[Saved entries]
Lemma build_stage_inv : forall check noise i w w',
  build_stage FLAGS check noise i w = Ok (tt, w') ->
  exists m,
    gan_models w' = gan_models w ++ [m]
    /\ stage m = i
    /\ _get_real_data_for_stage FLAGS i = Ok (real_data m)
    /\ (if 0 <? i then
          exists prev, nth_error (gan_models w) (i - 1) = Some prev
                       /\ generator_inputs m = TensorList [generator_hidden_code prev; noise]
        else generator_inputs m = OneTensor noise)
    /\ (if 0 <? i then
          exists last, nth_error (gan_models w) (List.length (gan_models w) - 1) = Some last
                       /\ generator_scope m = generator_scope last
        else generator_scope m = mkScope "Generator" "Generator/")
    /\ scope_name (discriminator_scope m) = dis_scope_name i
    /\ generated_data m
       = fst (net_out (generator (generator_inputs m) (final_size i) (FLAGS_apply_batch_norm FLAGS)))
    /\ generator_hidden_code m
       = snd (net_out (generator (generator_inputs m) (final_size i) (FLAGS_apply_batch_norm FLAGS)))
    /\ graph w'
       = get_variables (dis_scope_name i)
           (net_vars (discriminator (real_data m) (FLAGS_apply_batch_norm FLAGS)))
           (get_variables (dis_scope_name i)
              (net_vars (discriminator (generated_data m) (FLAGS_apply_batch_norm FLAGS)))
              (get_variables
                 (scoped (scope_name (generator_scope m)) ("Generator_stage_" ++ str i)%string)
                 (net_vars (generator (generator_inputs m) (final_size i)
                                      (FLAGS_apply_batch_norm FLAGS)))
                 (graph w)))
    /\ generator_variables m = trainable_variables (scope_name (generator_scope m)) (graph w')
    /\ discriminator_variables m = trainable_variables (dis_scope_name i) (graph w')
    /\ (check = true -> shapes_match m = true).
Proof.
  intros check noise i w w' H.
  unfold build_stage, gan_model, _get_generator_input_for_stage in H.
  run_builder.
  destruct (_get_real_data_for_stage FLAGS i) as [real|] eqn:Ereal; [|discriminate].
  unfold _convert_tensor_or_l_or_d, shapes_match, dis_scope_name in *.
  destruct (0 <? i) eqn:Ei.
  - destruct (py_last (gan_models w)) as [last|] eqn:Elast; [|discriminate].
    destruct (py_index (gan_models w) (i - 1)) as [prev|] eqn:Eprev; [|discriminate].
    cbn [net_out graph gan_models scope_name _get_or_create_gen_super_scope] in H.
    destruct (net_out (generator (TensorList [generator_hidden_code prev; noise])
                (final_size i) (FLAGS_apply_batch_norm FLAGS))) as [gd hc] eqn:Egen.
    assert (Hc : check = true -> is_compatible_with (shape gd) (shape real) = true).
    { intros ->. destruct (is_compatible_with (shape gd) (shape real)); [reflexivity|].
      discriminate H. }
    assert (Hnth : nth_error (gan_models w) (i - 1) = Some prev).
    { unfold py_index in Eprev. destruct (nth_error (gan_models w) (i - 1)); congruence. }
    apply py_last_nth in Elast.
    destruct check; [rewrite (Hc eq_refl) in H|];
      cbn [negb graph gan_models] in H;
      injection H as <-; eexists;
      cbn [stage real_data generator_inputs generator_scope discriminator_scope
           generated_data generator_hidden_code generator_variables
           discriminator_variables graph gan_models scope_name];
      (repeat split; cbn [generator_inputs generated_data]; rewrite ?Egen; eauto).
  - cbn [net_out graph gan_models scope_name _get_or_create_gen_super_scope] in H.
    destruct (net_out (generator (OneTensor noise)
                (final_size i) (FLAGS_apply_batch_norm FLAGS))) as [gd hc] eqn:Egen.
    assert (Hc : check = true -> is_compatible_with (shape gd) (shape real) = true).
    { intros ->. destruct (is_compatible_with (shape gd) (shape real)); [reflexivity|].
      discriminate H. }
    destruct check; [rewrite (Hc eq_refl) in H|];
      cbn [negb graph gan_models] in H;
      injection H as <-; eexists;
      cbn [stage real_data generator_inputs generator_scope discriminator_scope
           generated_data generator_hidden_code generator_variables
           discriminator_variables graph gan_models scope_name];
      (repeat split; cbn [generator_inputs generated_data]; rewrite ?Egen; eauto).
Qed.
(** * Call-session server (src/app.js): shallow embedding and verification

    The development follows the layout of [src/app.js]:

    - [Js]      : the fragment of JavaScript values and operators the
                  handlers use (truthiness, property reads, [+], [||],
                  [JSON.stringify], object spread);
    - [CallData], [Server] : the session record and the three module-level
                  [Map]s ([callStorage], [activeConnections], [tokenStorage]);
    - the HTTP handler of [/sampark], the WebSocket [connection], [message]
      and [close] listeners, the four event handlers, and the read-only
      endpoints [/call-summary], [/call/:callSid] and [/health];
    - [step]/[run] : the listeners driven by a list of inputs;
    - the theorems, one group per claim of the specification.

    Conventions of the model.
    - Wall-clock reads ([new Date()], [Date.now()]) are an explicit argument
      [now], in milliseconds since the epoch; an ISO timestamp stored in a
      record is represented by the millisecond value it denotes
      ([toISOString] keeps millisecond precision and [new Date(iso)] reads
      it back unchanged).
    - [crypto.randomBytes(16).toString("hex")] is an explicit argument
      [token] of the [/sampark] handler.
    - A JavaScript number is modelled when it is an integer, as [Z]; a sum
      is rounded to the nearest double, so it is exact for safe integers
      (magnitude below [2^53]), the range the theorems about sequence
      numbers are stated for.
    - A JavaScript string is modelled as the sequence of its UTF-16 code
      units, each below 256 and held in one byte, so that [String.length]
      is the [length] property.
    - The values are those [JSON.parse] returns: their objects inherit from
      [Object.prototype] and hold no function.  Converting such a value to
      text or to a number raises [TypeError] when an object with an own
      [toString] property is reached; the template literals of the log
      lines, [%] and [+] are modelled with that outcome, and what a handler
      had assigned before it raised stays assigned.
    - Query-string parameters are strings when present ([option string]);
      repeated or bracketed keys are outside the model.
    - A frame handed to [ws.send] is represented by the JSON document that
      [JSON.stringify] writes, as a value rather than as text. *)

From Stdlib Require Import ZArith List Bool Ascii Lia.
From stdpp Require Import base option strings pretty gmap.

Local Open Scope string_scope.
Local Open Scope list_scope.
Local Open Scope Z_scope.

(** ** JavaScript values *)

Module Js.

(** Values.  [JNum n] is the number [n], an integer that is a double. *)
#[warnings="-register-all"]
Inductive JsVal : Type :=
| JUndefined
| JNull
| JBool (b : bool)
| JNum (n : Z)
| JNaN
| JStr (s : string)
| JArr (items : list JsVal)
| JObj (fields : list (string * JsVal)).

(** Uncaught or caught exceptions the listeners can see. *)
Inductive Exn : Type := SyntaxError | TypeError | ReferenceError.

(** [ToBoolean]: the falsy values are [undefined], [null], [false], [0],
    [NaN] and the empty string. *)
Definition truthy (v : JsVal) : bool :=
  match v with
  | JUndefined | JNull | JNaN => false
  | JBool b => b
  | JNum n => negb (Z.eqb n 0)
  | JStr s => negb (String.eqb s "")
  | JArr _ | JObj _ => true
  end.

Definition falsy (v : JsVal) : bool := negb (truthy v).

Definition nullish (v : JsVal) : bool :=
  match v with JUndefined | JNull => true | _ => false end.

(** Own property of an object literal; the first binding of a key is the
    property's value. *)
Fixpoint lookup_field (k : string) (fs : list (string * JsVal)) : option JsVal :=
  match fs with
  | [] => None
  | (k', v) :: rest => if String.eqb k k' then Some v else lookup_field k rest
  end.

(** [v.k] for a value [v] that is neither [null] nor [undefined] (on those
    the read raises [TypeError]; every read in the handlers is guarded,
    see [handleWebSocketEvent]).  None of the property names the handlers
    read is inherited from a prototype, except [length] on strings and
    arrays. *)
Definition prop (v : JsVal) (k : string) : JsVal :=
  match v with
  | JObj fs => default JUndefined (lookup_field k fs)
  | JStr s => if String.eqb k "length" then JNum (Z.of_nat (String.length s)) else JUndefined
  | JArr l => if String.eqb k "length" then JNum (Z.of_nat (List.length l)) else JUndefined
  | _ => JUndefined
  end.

TASK GOAL: Your answer must be a single number: how many lines of the records contain the word "Eprev".

RESPONSE AREA: 2